- EXERCISE PROMPT
Using the material below, print the line that contains "SELFDESTRUCT => 0xff", the line that contains "Definition opCodeToString : list", and every line in between, exactly and nothing else.

- RECORDS FOR THIS EXERCISE
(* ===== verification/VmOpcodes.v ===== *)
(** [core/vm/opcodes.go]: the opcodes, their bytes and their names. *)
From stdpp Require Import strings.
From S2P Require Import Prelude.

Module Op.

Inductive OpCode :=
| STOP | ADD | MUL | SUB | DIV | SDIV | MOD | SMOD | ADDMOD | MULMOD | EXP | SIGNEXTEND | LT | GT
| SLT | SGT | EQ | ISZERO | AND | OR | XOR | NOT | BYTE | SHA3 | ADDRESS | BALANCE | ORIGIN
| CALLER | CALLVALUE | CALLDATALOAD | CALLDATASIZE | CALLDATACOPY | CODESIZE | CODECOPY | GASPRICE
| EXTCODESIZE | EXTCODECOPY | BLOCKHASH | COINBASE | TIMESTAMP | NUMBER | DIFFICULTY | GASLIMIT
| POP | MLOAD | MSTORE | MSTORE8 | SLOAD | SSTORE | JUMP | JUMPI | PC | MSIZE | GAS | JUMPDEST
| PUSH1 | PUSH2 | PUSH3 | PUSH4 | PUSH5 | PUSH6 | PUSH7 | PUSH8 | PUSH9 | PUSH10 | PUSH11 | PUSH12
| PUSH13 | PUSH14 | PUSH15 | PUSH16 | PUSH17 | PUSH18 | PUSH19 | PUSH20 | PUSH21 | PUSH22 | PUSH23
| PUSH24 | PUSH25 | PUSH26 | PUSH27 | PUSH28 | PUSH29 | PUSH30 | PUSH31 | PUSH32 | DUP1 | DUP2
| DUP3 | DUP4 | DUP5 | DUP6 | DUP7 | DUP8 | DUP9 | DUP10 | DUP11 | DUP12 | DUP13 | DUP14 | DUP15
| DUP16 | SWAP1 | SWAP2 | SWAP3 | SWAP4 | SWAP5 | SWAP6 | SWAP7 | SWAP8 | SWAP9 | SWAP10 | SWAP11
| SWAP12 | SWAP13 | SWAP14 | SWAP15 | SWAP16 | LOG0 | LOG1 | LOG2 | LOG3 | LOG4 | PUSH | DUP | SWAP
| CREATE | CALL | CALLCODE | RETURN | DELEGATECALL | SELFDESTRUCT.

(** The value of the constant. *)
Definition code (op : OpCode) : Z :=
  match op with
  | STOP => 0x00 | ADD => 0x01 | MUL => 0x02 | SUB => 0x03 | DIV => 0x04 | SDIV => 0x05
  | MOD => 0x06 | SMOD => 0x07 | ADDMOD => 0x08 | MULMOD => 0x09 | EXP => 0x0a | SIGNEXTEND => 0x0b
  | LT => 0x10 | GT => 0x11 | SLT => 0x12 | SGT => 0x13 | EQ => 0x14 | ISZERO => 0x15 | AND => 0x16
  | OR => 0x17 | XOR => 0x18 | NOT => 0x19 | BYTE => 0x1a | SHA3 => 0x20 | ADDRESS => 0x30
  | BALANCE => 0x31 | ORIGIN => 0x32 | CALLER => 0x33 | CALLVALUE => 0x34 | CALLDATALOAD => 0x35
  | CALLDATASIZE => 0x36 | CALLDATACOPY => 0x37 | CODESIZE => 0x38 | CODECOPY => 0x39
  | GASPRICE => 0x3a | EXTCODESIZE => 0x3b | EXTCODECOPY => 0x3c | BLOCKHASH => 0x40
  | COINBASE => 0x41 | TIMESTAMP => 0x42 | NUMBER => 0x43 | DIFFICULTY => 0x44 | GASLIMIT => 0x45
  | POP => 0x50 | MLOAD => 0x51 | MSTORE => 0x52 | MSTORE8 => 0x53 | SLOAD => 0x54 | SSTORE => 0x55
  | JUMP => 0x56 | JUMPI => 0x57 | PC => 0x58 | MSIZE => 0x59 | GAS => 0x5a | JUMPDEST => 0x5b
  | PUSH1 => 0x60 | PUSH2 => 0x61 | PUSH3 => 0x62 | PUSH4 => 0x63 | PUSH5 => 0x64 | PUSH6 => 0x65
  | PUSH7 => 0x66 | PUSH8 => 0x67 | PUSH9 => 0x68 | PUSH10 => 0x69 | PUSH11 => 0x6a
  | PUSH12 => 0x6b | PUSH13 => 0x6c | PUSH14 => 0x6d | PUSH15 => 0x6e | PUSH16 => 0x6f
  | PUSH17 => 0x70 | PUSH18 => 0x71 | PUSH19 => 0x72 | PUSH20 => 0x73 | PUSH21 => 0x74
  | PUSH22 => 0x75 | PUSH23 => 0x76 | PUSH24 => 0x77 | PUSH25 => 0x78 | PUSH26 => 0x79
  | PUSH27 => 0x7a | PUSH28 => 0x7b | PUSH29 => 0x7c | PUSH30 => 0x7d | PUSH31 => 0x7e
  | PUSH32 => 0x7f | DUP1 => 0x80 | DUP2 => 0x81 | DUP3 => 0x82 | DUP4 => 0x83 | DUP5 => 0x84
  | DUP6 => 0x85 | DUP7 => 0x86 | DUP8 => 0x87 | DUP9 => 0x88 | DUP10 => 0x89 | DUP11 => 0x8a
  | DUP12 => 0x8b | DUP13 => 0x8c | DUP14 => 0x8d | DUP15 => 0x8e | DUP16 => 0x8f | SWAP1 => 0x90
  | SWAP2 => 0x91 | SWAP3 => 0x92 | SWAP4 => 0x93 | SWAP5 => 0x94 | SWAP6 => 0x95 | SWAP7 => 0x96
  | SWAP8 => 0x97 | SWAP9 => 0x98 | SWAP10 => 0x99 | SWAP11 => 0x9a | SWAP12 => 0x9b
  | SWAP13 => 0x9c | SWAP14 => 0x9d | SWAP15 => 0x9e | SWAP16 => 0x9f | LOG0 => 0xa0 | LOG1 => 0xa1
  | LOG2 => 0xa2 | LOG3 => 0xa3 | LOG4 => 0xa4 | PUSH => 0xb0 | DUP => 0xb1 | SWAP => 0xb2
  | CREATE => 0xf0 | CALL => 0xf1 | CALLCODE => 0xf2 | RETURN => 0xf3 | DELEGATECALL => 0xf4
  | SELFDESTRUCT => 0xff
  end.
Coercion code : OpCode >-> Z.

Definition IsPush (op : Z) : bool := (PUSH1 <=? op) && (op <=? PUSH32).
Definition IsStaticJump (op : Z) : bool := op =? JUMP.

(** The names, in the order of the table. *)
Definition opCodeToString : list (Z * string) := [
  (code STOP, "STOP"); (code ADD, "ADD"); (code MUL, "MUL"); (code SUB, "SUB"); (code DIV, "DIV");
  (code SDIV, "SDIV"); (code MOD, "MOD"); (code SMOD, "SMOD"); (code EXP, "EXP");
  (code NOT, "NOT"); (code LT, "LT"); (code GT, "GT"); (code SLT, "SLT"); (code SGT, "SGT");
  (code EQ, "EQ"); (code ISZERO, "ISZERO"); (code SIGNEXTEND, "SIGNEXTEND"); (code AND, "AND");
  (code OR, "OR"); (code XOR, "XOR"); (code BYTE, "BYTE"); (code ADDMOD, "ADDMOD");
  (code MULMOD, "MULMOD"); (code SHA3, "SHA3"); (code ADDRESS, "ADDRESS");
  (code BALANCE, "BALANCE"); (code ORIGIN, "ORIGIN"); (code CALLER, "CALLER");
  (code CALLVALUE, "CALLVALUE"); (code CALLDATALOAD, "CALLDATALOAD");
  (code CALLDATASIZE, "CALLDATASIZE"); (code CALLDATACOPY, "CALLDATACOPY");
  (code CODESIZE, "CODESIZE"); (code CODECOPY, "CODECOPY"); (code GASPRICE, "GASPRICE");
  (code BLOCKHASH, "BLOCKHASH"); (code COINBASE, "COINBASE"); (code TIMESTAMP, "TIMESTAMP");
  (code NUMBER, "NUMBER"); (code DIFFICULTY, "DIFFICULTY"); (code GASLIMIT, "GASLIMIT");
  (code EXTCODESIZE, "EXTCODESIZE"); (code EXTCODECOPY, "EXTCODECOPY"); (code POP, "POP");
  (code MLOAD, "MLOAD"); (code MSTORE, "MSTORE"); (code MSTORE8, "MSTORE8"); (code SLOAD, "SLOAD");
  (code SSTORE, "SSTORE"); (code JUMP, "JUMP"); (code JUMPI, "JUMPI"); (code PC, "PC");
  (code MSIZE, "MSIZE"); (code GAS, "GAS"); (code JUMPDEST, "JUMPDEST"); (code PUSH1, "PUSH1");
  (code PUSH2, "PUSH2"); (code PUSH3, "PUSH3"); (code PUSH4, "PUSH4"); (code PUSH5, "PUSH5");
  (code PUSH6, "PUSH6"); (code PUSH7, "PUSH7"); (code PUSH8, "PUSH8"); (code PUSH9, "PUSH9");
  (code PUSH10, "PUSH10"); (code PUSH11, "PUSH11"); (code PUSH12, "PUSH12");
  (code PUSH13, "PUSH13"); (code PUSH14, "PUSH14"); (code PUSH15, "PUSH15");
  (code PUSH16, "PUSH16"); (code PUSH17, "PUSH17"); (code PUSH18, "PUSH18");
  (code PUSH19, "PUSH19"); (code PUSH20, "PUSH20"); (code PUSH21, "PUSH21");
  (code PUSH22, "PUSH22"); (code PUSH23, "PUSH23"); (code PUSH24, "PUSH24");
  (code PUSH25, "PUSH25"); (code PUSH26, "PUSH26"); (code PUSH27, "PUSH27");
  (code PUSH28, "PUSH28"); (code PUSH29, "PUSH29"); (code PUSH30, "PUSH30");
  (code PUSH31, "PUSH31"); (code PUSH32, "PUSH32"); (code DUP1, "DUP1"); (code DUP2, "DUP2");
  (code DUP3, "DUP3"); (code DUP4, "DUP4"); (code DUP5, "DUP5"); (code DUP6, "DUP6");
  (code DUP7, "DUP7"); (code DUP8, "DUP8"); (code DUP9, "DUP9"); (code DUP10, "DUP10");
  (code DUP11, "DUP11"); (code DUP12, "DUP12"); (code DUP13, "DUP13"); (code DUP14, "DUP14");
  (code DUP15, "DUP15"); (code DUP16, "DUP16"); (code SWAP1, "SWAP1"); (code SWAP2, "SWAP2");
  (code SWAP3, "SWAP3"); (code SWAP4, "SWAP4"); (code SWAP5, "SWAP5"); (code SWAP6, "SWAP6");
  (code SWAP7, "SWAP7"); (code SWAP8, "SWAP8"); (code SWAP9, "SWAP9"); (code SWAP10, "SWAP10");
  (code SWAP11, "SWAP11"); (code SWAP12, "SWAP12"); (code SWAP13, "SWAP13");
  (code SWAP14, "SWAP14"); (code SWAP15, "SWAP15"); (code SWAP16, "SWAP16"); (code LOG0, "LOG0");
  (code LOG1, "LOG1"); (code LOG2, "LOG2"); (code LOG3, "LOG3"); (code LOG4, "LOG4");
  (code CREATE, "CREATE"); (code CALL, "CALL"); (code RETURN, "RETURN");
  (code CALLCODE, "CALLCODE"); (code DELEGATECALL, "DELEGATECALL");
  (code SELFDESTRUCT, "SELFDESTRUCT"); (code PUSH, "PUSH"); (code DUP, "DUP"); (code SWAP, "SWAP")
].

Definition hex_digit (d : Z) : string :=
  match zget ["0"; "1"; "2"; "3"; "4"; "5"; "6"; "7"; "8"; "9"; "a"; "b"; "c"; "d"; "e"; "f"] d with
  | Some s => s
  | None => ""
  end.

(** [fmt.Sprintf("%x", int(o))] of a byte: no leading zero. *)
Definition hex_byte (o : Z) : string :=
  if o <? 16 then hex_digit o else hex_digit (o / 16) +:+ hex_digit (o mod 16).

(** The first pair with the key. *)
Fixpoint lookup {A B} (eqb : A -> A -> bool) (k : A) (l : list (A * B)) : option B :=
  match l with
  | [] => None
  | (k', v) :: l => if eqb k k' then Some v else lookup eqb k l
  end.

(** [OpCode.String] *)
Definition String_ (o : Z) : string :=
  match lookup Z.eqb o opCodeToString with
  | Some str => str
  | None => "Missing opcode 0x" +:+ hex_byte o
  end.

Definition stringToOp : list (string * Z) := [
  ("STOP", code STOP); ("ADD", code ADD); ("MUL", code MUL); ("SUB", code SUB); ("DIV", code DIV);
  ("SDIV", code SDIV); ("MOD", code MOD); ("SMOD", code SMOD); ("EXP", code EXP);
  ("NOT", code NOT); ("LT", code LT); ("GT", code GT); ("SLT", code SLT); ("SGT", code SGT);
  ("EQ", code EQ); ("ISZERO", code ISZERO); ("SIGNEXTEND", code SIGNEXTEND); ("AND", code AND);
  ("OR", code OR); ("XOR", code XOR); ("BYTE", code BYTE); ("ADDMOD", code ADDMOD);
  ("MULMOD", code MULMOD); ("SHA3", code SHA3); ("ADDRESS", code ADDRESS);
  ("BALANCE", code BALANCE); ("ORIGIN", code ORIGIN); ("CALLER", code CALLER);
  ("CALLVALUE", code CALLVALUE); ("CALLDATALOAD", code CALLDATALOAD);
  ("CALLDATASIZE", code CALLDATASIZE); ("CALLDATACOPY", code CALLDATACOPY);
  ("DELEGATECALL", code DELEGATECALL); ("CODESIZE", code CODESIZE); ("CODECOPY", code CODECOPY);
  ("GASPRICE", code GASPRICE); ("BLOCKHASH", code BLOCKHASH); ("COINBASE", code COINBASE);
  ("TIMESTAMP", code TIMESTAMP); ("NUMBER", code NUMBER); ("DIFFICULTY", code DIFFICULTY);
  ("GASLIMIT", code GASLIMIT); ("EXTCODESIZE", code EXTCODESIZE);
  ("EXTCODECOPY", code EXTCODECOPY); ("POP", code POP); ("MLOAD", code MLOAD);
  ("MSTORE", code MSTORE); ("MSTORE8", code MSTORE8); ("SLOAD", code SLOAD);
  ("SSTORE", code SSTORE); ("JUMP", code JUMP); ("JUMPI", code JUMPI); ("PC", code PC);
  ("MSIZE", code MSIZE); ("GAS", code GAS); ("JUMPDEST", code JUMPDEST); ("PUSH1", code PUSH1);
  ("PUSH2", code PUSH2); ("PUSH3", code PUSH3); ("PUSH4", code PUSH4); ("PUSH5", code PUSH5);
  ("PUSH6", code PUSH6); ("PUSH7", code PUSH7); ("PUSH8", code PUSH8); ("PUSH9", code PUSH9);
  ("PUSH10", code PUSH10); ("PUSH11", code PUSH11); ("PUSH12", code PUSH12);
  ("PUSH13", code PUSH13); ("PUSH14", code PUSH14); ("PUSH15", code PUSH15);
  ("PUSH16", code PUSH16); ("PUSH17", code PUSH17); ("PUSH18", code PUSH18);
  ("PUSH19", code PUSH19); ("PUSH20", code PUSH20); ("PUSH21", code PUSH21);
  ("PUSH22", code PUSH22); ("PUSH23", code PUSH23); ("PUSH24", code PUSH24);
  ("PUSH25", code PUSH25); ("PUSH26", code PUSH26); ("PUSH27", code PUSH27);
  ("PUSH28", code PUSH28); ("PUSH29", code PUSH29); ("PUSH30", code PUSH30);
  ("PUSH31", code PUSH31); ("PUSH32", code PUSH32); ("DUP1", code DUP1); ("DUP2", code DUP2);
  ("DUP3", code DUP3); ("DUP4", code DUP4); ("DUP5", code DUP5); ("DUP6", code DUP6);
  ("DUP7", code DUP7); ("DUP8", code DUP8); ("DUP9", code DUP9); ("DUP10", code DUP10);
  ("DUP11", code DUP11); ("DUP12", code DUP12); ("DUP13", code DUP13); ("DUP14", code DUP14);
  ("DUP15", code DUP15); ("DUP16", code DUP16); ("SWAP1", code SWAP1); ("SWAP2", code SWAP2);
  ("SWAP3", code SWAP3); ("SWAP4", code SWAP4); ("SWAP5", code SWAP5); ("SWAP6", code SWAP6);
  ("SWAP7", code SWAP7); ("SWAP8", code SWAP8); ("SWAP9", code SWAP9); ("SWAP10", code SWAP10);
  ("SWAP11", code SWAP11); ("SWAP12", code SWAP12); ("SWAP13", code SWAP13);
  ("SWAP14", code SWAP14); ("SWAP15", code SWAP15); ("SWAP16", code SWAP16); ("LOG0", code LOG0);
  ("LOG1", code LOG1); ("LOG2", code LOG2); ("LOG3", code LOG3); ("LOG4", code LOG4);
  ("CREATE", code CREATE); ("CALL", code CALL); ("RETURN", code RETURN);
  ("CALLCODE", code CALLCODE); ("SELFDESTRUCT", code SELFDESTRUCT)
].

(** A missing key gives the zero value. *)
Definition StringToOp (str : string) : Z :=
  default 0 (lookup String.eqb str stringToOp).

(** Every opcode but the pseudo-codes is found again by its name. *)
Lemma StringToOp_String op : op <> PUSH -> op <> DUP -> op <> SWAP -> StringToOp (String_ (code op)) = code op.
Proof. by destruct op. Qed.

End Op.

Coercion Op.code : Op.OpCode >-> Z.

- SOLVED PROBLEM
  | SELFDESTRUCT => 0xff
  end.
Coercion code : OpCode >-> Z.

Definition IsPush (op : Z) : bool := (PUSH1 <=? op) && (op <=? PUSH32).
Definition IsStaticJump (op : Z) : bool := op =? JUMP.

(** The names, in the order of the table. *)
Definition opCodeToString : list (Z * string) := [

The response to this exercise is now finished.